人気お笑い芸人の母親が生活保護を受けていたとして批判されたのをきっかけに、生活保護制度への風当たりが強まっている。国は保護費の引き下げを示唆し、政党や政治団体の中には次期衆院選の公約に制度改正を盛り込む動きも。一方、景気低迷を受けて相談窓口には切実な相談が寄せられ、支援団体は警戒感を募らせている。(紺野大樹)
「面接を40回受けたがだめだった」(30代男性)▽「4月に失業し、貯金は3千円」(40代男性)▽「40代の息子が10代のころから引きこもりだが、(行政窓口で)『働かせなさい』と言われ、受給できない」(70代女性)。
近畿生活保護支援法律家ネットワーク(神戸市中央区)には、5月のお笑い芸人をめぐる騒動以降、相談が急増し、直後は多い日で1日約50件の電話が寄せられた。担当者は「本当に困っている人が騒動をきっかけに、声を上げるようになったのでは」と話す。

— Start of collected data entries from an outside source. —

(* ===== verification/Agents.v ===== *)
(** * AgentService (services/agent_service.py)

    The registry of agents and the authority for both lifecycle planes, over any
    repositories that satisfy the contracts of [Planes]. *)

From S2P Require Import Prelude PyDict Models Lifecycle Planes.
From stdpp Require Import relations.
Local Open Scope Z_scope.

(** The three repositories the service holds. *)
Record AgentWorld (RA RE : Type) := mkAgentWorld {
  aw_agents : AgentRepo;
  aw_adm : RA;
  aw_enf : RE;
}.
Arguments mkAgentWorld {RA RE}.
Arguments aw_agents {RA RE}.
Arguments aw_adm {RA RE}.
Arguments aw_enf {RA RE}.

(** What one call reads from its environment: the wall clock and the random identifiers. *)
Record CallEnv := mkEnv {
  env_now : Z;
  env_uuid : string;
  env_corr : string;
}.

Definition RUNTIME_ACTOR : string := "runtime".
Definition SYSTEM_REGISTRATION_ACTOR : Actor := mkActor SYSTEM "system".
Definition BOOTSTRAP_ACTOR : Actor := mkActor SYSTEM "bootstrap".

(** [correlation_id or f"corr-{uuid4()}"] *)
Definition correlation (c : option string) (env : CallEnv) : string :=
  match c with
  | Some s => if str_nonempty s then s else "corr-" +:+ env_corr env
  | None => "corr-" +:+ env_corr env
  end.

(** ** Operations *)

Section operations.
Context {RA RE : Type}.
Context `{AdministrativeStateRepository RA} `{EnforcementStateRepository RE}.
Local Abbreviation W := (AgentWorld RA RE).

Definition reads {A} (f : W -> result A) : Comp W A := fun w => (w, f w).

Definition on_adm {A} (m : Comp RA A) : Comp W A :=
  zoom aw_adm (fun r w => mkAgentWorld (aw_agents w) r (aw_enf w)) m.
Definition on_enf {A} (m : Comp RE A) : Comp W A :=
  zoom aw_enf (fun r w => mkAgentWorld (aw_agents w) (aw_adm w) r) m.
Definition on_registration {A} (m : Comp (AgentRepo * RA) A) : Comp W A :=
  zoom (fun w => (aw_agents w, aw_adm w))
       (fun p w => mkAgentWorld p.1 p.2 (aw_enf w)) m.

Definition register_agent (ag : Agent) (actor : Actor) (correlation_id : option string)
  (env : CallEnv) : Comp W Agent :=
  let transition :=
    mkAdmTransition ("admin-transition-" +:+ env_uuid env) (agent_id ag) REGISTER actor
      "Agent registered" None ADM_REGISTERED 0 1 (correlation correlation_id env)
      (env_now env) in
  let state := mkAdmState (agent_id ag) ADM_REGISTERED 1 (Some (env_now env)) in
  _ ← try_except (on_registration (adm_commit_registration ag transition state))
        (fun e => if decide (e = AgentAlreadyRegisteredError)
                  then raise AgentAlreadyExistsError else raise e);
  mret ag.

Definition administrative_transition (a : string) (new_state : AdministrativeLifecycleState)
  (actor : Actor) (reason : string) (correlation_id : option string) (env : CallEnv)
  : Comp W AgentAdministrativeState :=
  current ← reads (fun w => adm_get_state a (aw_adm w));
  let previous_state := admin_state_of current in
  let expected_version := admin_version_of current in
  if negb (is_legal_administrative_transition previous_state new_state)
  then raise IllegalAdministrativeTransitionError
  else
    let next_version := expected_version + 1 in
    action ← liftR (of_option KeyError
                      (ADMINISTRATIVE_TRANSITION_ACTIONS previous_state new_state));
    let transition :=
      mkAdmTransition ("admin-transition-" +:+ env_uuid env) a action actor reason
        previous_state new_state expected_version next_version
        (correlation correlation_id env) (env_now env) in
    let updated := mkAdmState a new_state next_version (Some (env_now env)) in
    committed ← on_adm (adm_record_transition transition updated expected_version);
    if committed : bool then mret updated else raise AdministrativeConcurrencyError.
(* ===== verification/ToolPlane.v ===== *)
(** * The tool plane: declarative configuration and the executable registry

    [models/tool*.py], [repositories/in_memory/tool_repository.py],
    [services/tool_service.py] and [registry/tool_registry.py].  The repository holds the
    declarative tools under [(tool_id, version)]; the registry holds the descriptors that
    map a tool version to something executable. *)

From S2P Require Import Prelude PyDict Models.
Local Open Scope Z_scope.

(** ** Data *)

Record ToolIdentity := mkToolIdentity {
  ti_tool_id : string;
  ti_name : string;
  ti_version : string;
  ti_description : string;
}.

Record ToolGovernance := mkToolGovernance {
  tg_risk_level : ToolRiskLevel;
  tg_required_permissions : list string;
  tg_owner : option string;
  tg_approval_required : bool;
}.

Record ToolCapability := mkToolCapability {
  tc_category : string;
  tc_reads_files : bool;
  tc_writes_files : bool;
  tc_network_access : bool;
  tc_internet_access : bool;
  tc_database_access : bool;
  tc_shell_access : bool;
}.

Record ToolOperational := mkToolOperational {
  to_enabled : bool;
  to_timeout_seconds : Z;
  to_supports_streaming : bool;
}.

Record ToolMetadata := mkToolMetadata {
  tm_identity : ToolIdentity;
  tm_governance : ToolGovernance;
  tm_capability : ToolCapability;
  tm_operational : ToolOperational;
}.

(** [Tool] wraps its metadata and projects it. *)
Record Tool := mkTool { tool_metadata : ToolMetadata }.

Definition tool_id (t : Tool) : string := ti_tool_id (tm_identity (tool_metadata t)).
Definition tool_version (t : Tool) : string := ti_version (tm_identity (tool_metadata t)).
Definition tool_identity (t : Tool) : string * string := (tool_id t, tool_version t).
Definition tool_risk_level (t : Tool) : ToolRiskLevel :=
  tg_risk_level (tm_governance (tool_metadata t)).
Definition tool_required_permission (t : Tool) : string :=
  match tg_required_permissions (tm_governance (tool_metadata t)) with
  | p :: _ => p
  | [] => EmptyString
  end.
Definition tool_approval_required (t : Tool) : bool :=
  tg_approval_required (tm_governance (tool_metadata t)).
Definition tool_enabled (t : Tool) : bool := to_enabled (tm_operational (tool_metadata t)).

(** The copy [disable_tool] and [enable_tool] build. *)
Definition with_enabled (b : bool) (t : Tool) : Tool :=
  let md := tool_metadata t in
  let op := tm_operational md in
  mkTool (mkToolMetadata (tm_identity md) (tm_governance md) (tm_capability md)
    (mkToolOperational b (to_timeout_seconds op) (to_supports_streaming op))).

Record ToolFamilyGovernance := mkFamilyGovernance {
  fg_tool_id : string;
  fg_risk_level : ToolRiskLevel;
}.

(** ** Tool repository (in memory) *)

Abbreviation ToolRepo := (pydict (string * string) Tool).

Definition toolrepo_get (tid version : string) (r : ToolRepo) : option Tool :=
  dget (tid, version) r.
Definition toolrepo_save (t : Tool) (r : ToolRepo) : ToolRepo := dset (tool_identity t) t r.
Definition toolrepo_list (r : ToolRepo) : list Tool := dvalues r.
Definition toolrepo_list_versions (tid : string) (r : ToolRepo) : list Tool :=
  (List.filter (fun '((family, _), _) => bool_decide (family = tid)) r).*2.

(** ** ToolService *)

Definition register_tool (t : Tool) : Comp ToolRepo Tool := fun r =>
  match toolrepo_get (tool_id t) (tool_version t) r with
  | Some _ => (r, Err ToolAlreadyExistsError)
  | None => (toolrepo_save t r, Ok t)
  end.

Definition get_tool (tid version : string) (r : ToolRepo) : result Tool :=
  of_option ToolNotFoundError (toolrepo_get tid version r).

Definition list_tools (r : ToolRepo) : list Tool := toolrepo_list r.

Definition list_versions (tid : string) (r : ToolRepo) : list Tool :=
  toolrepo_list_versions tid r.

Definition family_exists (tid : string) (r : ToolRepo) : bool :=
  match toolrepo_list_versions tid r with [] => false | _ => true end.

(** [max(levels, key=severity)]: the first of the largest. *)
Fixpoint max_severity (best : ToolRiskLevel) (l : list ToolRiskLevel) : ToolRiskLevel :=
  match l with
  | [] => best
  | x :: l' => max_severity (if tool_severity best <? tool_severity x then x else best) l'
  end.
Definition outstanding_grant_count (now : Z) : Comp ExecutionAuthority Z := fun s =>
  let s := prune now s in (s, Ok (Z.of_nat (length (ea_outstanding s)))).

Definition suspend_issuance (a : string) (plane : IssuancePlane) : Comp ExecutionAuthority Z :=
  fun s =>
    let s := set_closed (dset a (closed_planes a s ∪ {[plane]}) (ea_closed s)) s in
    let revoked := List.filter (fun '(_, o) => bool_decide (og_agent_id o = a))
                     (ea_outstanding s) in
    let s := fold_left (fun s '(gid, o) =>
                 set_revoked (dset gid (og_expires_at o) (ea_revoked s))
                   (set_outstanding (ddel gid (ea_outstanding s)) s)) revoked s in
    (s, Ok (Z.of_nat (length revoked))).

Definition resume_issuance (a : string) (plane : IssuancePlane) : Comp ExecutionAuthority unit :=
  fun s =>
    match dget a (ea_closed s) with
    | None => (s, Ok tt)
    | Some closed =>
        let closed := closed ∖ {[plane]} in
        (set_closed (if bool_decide (closed = ∅) then ddel a (ea_closed s)
                     else dset a closed (ea_closed s)) s, Ok tt)
    end.

Definition consume_grant (g : RuntimeExecutionGrant) : Comp ExecutionAuthority unit := fun s =>
  (set_outstanding (ddel (g_grant_id g) (ea_outstanding s)) s, Ok tt).

(** [_require_exact_match] *)
Definition require_exact_match (authorized requested : ExecutionBinding) : result unit :=
  if negb (bool_decide (eb_tool_id requested = eb_tool_id authorized))
  then Err (ExecutionBindingError TOOL_MISMATCH)
  else if negb (bool_decide (eb_tool_version requested = eb_tool_version authorized))
  then Err (ExecutionBindingError TOOL_MISMATCH)
  else if negb (bool_decide (eb_resource requested = eb_resource authorized))
  then Err (ExecutionBindingError RESOURCE_MISMATCH)
  else if negb (bool_decide (eb_parameters requested = eb_parameters authorized))
  then Err (ExecutionBindingError PARAMETER_MISMATCH)
  else Ok tt.

(** [_require_claimable_locked] *)
Definition require_claimable (g : RuntimeExecutionGrant) (requested : ExecutionBinding)
  (now : Z) : Comp ExecutionAuthority unit := fun s =>
  let s := prune now s in
  if g_expires_at g <=? now
  then (set_outstanding (ddel (g_grant_id g) (ea_outstanding s)) s,
        Err (ExecutionBindingError EXPIRED))
  else if dhas (g_grant_id g) (ea_revoked s) then (s, Err (ExecutionBindingError REVOKED))
  else match dget (g_grant_id g) (ea_outstanding s) with
  | None => (s, Err (ExecutionBindingError CONSUMED))
  | Some o =>
      if negb (bool_decide (og_agent_id o = g_agent_id g))
         || negb (bool_decide (og_session_id o = g_session_id g))
      then (s, Err (ExecutionBindingError IDENTITY_MISMATCH))
      else (s, require_exact_match (g_binding g) requested)
  end.

(** ** Signing, issuing and claiming

    The keyed hash and the text [repr] gives a float are parameters. *)

Section crypto.
Context (hmac : string -> string -> string) (float_repr : Z -> string).

(** The dictionary [_sign] serialises; the capability fields appear only when present. *)
Definition sign_payload (grant_id authority_id : string) (b : ExecutionBinding)
  (issued_at expires_at : Z) (agent session : string)
  (profile digest : option string) : string :=
  dumps (JObj
    ([("agent_id", JStr agent); ("authority_id", JStr authority_id);
      ("binding", JStr (canonical_json b)); ("expires_at", JNum (float_repr expires_at));
      ("grant_id", JStr grant_id); ("issued_at", JNum (float_repr issued_at));
      ("session_id", JStr session)]
     ++ match profile with Some p => [("capability_profile_id", JStr p)] | None => [] end
     ++ match digest with Some d => [("capability_digest", JStr d)] | None => [] end)).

同ネットワークは2007年10月の相談業務開始以降、今年5月末までに3753件の相談について、弁護士らが対応。約65%の2431件で給付が決まるなどしたという。
厚生労働省のまとめによると、全国で生活保護を受けている人は今年3月時点で210万人を突破。兵庫県でも10万5千人を超えており、10年度の県全体の保護費支出が1683億円に上るなど、各市町の財政を圧迫している。不正受給も多く、ケースワーカー1人が100世帯を担当する神戸市では10年度、約4億円の不正が判明している。
騒動以降、小宮山洋子厚労相は保護費の支給水準引き下げを検討する意向を示した。また橋下徹大阪市長率いる大阪維新の会は事実上の次期衆院選公約として、支給基準の見直しや現物給付中心の支給方法への変更を挙げる。
ホームレスの生活支援を続けるNPO法人「神戸の冬を支える会」の青木茂幸事務局長は「国や政治が、お笑い芸人の騒動を保護費抑制の追い風にしようとしている」と批判。「不況で雇用情勢が悪ければ、受給者が増えるのは必然。保護費の削減は給付を減らすのではなく、ケースワーカーを増やして不正受給にもっと目を光らせてほしい」と話す。